有効性への批判
出典: フリー百科事典『ウィキペディア(Wikipedia)』 (2022/04/08 01:57 UTC 版)
古い時代の精神分析では、精神科疾患に対する診断が各国、各地、各個人医によってバラバラであった時代が長く続いた。したがって同一の患者が、日本で、ドイツで、アメリカで、アフリカで、まったく別の診断を下されるという事になり、国内でも東大式診断、京大式診断をはじめとする分裂した診断が普通に行われていた(正しくは現在もそうである)。 当然のことながら治療結果に関する測定方法論も寄せ集めやでたらめであり、それらの時代の治療への肯定も否定も、ほとんど全て科学的立証として無意味なものであった。
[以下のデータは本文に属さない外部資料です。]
(* ===== verification/TokenForms.v ===== *)
(** * The pages of a token

    The state and the handlers of [cashtab/src/components/Send/SendToken.js], which sends and
    burns a token, and of [cashtab/src/components/Tokens/CreateTokenForm.js], which makes
    one.  The icon of a new token, which goes to another server, is left out. *)

From stdpp Require Import base tactics list gmap numbers strings pretty.
From Stdlib Require Import Ascii.
From S2P Require Import Prelude JsNumber JsFloat NodeBuffer Externals Encodings Crypto Curve Asm ECPair TransactionBuilder HDNode JsString JsDecimal BigNumber OpReturn WalletExternals WalletAddress Wallet Amounts TxBuilder CashMethods Send ChronikUtils History Validation App Accounts SendForm.
Import CashMethods Validation.
Open Scope Z_scope.

Module SendToken.
Section S.
Context {Mem : UninitMem} `{TF : !Typeforce} `{VU : !VarUint} `{CH : !CreateHash} `{B66 : !Bip66}
  `{B58 : !Bs58check} `{B32 : !Bech32} `{BI : !Bigi} `{EC : !Ecurve} `{HM : !CreateHmac} `{WF : !Wif}
  `{CA : !Cashaddr} `{BN : !BigNumber} `{SLP : !SlpMdm} `{BS58 : !Bs58} `{EI : !Ecies}.

(** ** State *)

(** [t_burnAmount] is a text or a [BigNumber], which [burnToken] reads as a text. *)
Record tokenState := mkTokenState {
  t_value : string;
  t_address : string;
  t_queryStringText : option string;
  t_addressError : option string;
  t_amountError : option string;
  t_isModalVisible : bool;
  t_eTokenBurnAmount : string;
  t_showConfirmBurnEtoken : bool;
  t_burnTokenAmountError : option string;
  t_burnConfirmationValid : option bool;
  t_confirmationOfEtokenToBeBurnt : string;
  t_loading : bool;
}.

Definition initial : tokenState := mkTokenState EmptyString EmptyString None None None false "1" false None None EmptyString false.

(** The token of the page, with its metadata. *)
Record context := mkContext {
  c_chronik : chronik;
  c_wallet : wallet;
  c_tokenId : string;
  c_balance : string;
  c_info : tokenInfo;
  c_apiError : bool;
  c_sendModal : bool;
}.

Definition set_form value address (s : tokenState) : tokenState :=
  mkTokenState value address (t_queryStringText s) (t_addressError s) (t_amountError s) (t_isModalVisible s) (t_eTokenBurnAmount s) (t_showConfirmBurnEtoken s) (t_burnTokenAmountError s) (t_burnConfirmationValid s) (t_confirmationOfEtokenToBeBurnt s) (t_loading s).
Definition setSendTokenAmountError e (s : tokenState) : tokenState :=
  mkTokenState (t_value s) (t_address s) (t_queryStringText s) (t_addressError s) e (t_isModalVisible s) (t_eTokenBurnAmount s) (t_showConfirmBurnEtoken s) (t_burnTokenAmountError s) (t_burnConfirmationValid s) (t_confirmationOfEtokenToBeBurnt s) (t_loading s).
Definition setAddressError q e (s : tokenState) : tokenState :=
  mkTokenState (t_value s) (t_address s) q e (t_amountError s) (t_isModalVisible s) (t_eTokenBurnAmount s) (t_showConfirmBurnEtoken s) (t_burnTokenAmountError s) (t_burnConfirmationValid s) (t_confirmationOfEtokenToBeBurnt s) (t_loading s).
Definition setIsModalVisible v (s : tokenState) : tokenState :=
  mkTokenState (t_value s) (t_address s) (t_queryStringText s) (t_addressError s) (t_amountError s) v (t_eTokenBurnAmount s) (t_showConfirmBurnEtoken s) (t_burnTokenAmountError s) (t_burnConfirmationValid s) (t_confirmationOfEtokenToBeBurnt s) (t_loading s).
Definition setBurnAmount v e (s : tokenState) : tokenState :=
  mkTokenState (t_value s) (t_address s) (t_queryStringText s) (t_addressError s) (t_amountError s) (t_isModalVisible s) v (t_showConfirmBurnEtoken s) e (t_burnConfirmationValid s) (t_confirmationOfEtokenToBeBurnt s) (t_loading s).
Definition setShowConfirmBurnEtoken v (s : tokenState) : tokenState :=
  mkTokenState (t_value s) (t_address s) (t_queryStringText s) (t_addressError s) (t_amountError s) (t_isModalVisible s) (t_eTokenBurnAmount s) v (t_burnTokenAmountError s) (t_burnConfirmationValid s) (t_confirmationOfEtokenToBeBurnt s) (t_loading s).
Definition setBurnConfirmationValid v (s : tokenState) : tokenState :=
  mkTokenState (t_value s) (t_address s) (t_queryStringText s) (t_addressError s) (t_amountError s) (t_isModalVisible s) (t_eTokenBurnAmount s) (t_showConfirmBurnEtoken s) (t_burnTokenAmountError s) v (t_confirmationOfEtokenToBeBurnt s) (t_loading s).
Definition setConfirmationOfEtokenToBeBurnt v (s : tokenState) : tokenState :=
  mkTokenState (t_value s) (t_address s) (t_queryStringText s) (t_addressError s) (t_amountError s) (t_isModalVisible s) (t_eTokenBurnAmount s) (t_showConfirmBurnEtoken s) (t_burnTokenAmountError s) (t_burnConfirmationValid s) v (t_loading s).
Definition passLoadingStatus v (s : tokenState) : tokenState :=
  mkTokenState (t_value s) (t_address s) (t_queryStringText s) (t_addressError s) (t_amountError s) (t_isModalVisible s) (t_eTokenBurnAmount s) (t_showConfirmBurnEtoken s) (t_burnTokenAmountError s) (t_burnConfirmationValid s) (t_confirmationOfEtokenToBeBurnt s) v.

(** ** Sending *)

Definition clearInputForms : tokenState → tokenState := set_form EmptyString EmptyString.

(** [Number(formData.value <= 0)] is truthy when the comparison is. *)
Definition submit (fuel : nat) (c : context) (s : tokenState) : tokenState * option Send.sent :=
  if OpReturn.is_empty (t_address s) || OpReturn.is_empty (t_value s) || num_leb (Number (t_value s)) (num_of_Z 0) || negb (CashMethods.missing (t_amountError s))
  then (s, None)
  else
    let s := passLoadingStatus true s in
    let cleanAddress := default EmptyString (split_on "?" (t_address s) !! 0%nat) in
    let r := Send.sendToken fuel (c_chronik c) (c_wallet c) (Some (c_tokenId c)) (Some (t_value s)) (Some cleanAddress) in
    match Send.returned r with
    | Send.Sent _ => (clearInputForms s, Some r)
    | Send.Failed _ _ => (passLoadingStatus false s, Some r)
    end.

Definition amount_error (c : context) (value : string) : option string :=
  if num_isNaN (Number value) then Some "Amount must be a number"
  else if num_leb (Number value) (num_of_Z 0) then Some "Amount must be greater than 0"
  else if negb (OpReturn.is_empty (c_balance c)) && bn_gt (bn_of_string value) (bn_of_string (c_balance c)) 
       then Some (String.append "Amount cannot exceed your " (String.append (ti_tokenTicker (c_info c)) (String.append " balance of " (c_balance c))))
  else if includes value "." && (places value >? ti_decimals (c_info c))
       then Some (String.append "This token only supports " (String.append (pretty (ti_decimals (c_info c))) " decimal places"))
  else None%string.

Definition handleSlpAmountChange (c : context) (value : string) (s : tokenState) : tokenState :=
  set_form value (t_address s) (setSendTokenAmountError (amount_error c value) s).

Definition handleTokenAddressChange (value : string) (s : tokenState) : tokenState :=
  let info := SendForm.parseAddressForParams value in
  let isValid := WalletAddress.isValidEtokenAddress (SendForm.ai_address info) || WalletAddress.isValidXecAddress (SendForm.ai_address info) in
  set_form (t_value s) value (setAddressError (SendForm.ai_queryString info) (if isValid then None else Some "Invalid address"%string) s).

Definition onMax (c : context) (s : tokenState) : tokenState := set_form (c_balance c) (t_address s) (setSendTokenAmountError None s).

Definition checkForConfirmationBeforeSendEtoken (fuel : nat) (c : context) (s : tokenState) : tokenState * option Send.sent :=
  if c_sendModal c then (setIsModalVisible true s, None) else submit fuel c s.
Definition handleOk (fuel : nat) (c : context) (s : tokenState) : tokenState * option Send.sent := submit fuel c (setIsModalVisible false s).
Definition handleCancel : tokenState → tokenState := setIsModalVisible false.

(** ** Burning *)

(** The amount is kept as a [BigNumber]. *)
Definition handleEtokenBurnAmountChange (c : context) (value : string) (s : tokenState) : tokenState :=
  let burnAmount := bn_toString (bn_of_string value) in
  setBurnAmount burnAmount (if isValidEtokenBurnAmount (Some burnAmount) (Some (c_balance c)) then None else Some (String.append "Burn amount must be between 1 and " (c_balance c))) s.

Definition onMaxBurn (c : context) (s : tokenState) : tokenState := handleEtokenBurnAmountChange c (c_balance c) s.

Definition burn_phrase (c : context) : string := String.append "burn " (ti_tokenTicker (c_info c)).

Definition handleBurnConfirmationInput (c : context) (value : string) (s : tokenState) : tokenState :=
  setConfirmationOfEtokenToBeBurnt value (setBurnConfirmationValid (Some (negb (OpReturn.is_empty value) && String.eqb value (burn_phrase c))) s).

Definition handleBurnAmountInput (s : tokenState) : tokenState :=
  if CashMethods.missing (t_burnTokenAmountError s) then setShowConfirmBurnEtoken true s else s.

(** An amount that is a [BigNumber] is truthy. *)
Definition burn (fuel : nat) (c : context) (s : tokenState) : tokenState * option Send.sent :=
  if negb (default false (t_burnConfirmationValid s)) then (s, None)
  else
    let s := passLoadingStatus true s in
    let r := Send.burnToken fuel (c_chronik c) (c_wallet c) (Some (c_tokenId c)) (Some (t_eTokenBurnAmount s)) in
    match Send.returned r with
    | Send.Sent _ => (setConfirmationOfEtokenToBeBurnt EmptyString (setShowConfirmBurnEtoken false (clearInputForms s)), Some r)
    | Send.Failed _ _ => (setConfirmationOfEtokenToBeBurnt EmptyString (passLoadingStatus false (setShowConfirmBurnEtoken false s)), Some r)
    end.

(** ** Controls *)

Definition can_send (c : context) (s : tokenState) : bool :=
  negb (c_apiError c || negb (CashMethods.missing (t_amountError s)) || negb (CashMethods.missing (t_addressError s))).

Inductive event :=
| AmountChange (value : string)
| AddressChange (value : string)
| Max
| ClickSend
| ClickOk
| ClickCancel
| BurnAmountChange (value : string)
| MaxBurn
| ClickBurn
| PhraseChange (value : string)
| ConfirmBurn
| CancelBurn.

Definition enabled (c : context) (s : tokenState) (e : event) : bool :=
  match e with
  | ClickSend => can_send c s
  | ClickOk | ClickCancel => t_isModalVisible s
  | PhraseChange _ | ConfirmBurn | CancelBurn => t_showConfirmBurnEtoken s
  | _ => true
  end.

Definition step (fuel : nat) (c : context) (e : event) (s : tokenState) : tokenState * option Send.sent :=
  match e with
  | AmountChange v => (handleSlpAmountChange c v s, None)
  | AddressChange v => (handleTokenAddressChange v s, None)
  | Max => (onMax c s, None)
  | ClickSend => checkForConfirmationBeforeSendEtoken fuel c s
  | ClickOk => handleOk fuel c s
  | ClickCancel => (handleCancel s, None)
  | BurnAmountChange v => (handleEtokenBurnAmountChange c v s, None)
  | MaxBurn => (onMaxBurn c s, None)
  | ClickBurn => (handleBurnAmountInput s, None)
  | PhraseChange v => (handleBurnConfirmationInput c v s, None)
  | ConfirmBurn => burn fuel c s
  | CancelBurn => (setShowConfirmBurnEtoken false s, None)
  end.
精神分析を肯定する論文も、否定する論文も、ほとんどはこれらばらばらの診断基準、恣意の治療結果測定基準から来るもので、それゆえに様々な心理療法が、異なる学派の心理療法の専門家は他の学派の心理療法の専門家を自由に批判した。しかし今日のエビデンスベイスドの理念に従えば、それら古い時代の肯定・否定的文章のどちらからも、臨床的効力に関して言及できることは何一つない。 例えば指導的なアメリカ人精神科医であるE. Fuller Torreyは、その著書「Witchdoctors and Psychiatrists」(1986)の中で、精神分析の理論は伝統的な土着の「呪術医」やErhard Seminars Training(EST)のようなオルタナティブな近代「カルト」と同程度にしか科学的根拠がない、と述べているが、1980年代のアメリカの精神科医学は今日からみて幾らか呪術的であり、今日の精神科医学も後世から見ればずいぶん呪術的と言われるであろう。ただしいまだに脳の内部での物理的現象がどのように心理的に具現化するかは解明されておらず、今日の精神科医学も雑誌Scienceに載ったローゼンハン実験(Rosenhan experiment)など仮病の精神病と実際の精神病の区別をつけることができない状態にあることが明らかになっている (Rosenhan, D.L. (1973). On being sane in insane places. Science, 179, 70, pp. 250-8)。 しかしながら、エビデンスベイスド時代の精神分析の有効性については、さまざまな疾患に対しての臨床効果の研究がなされており、パーソナリティ障害などに対して、RCTやメタ分析、系統的レビューによって、効果が確かめられている(例えば、F,Leichsenring&S,Rabung 2008やJ,Shedler 2010)。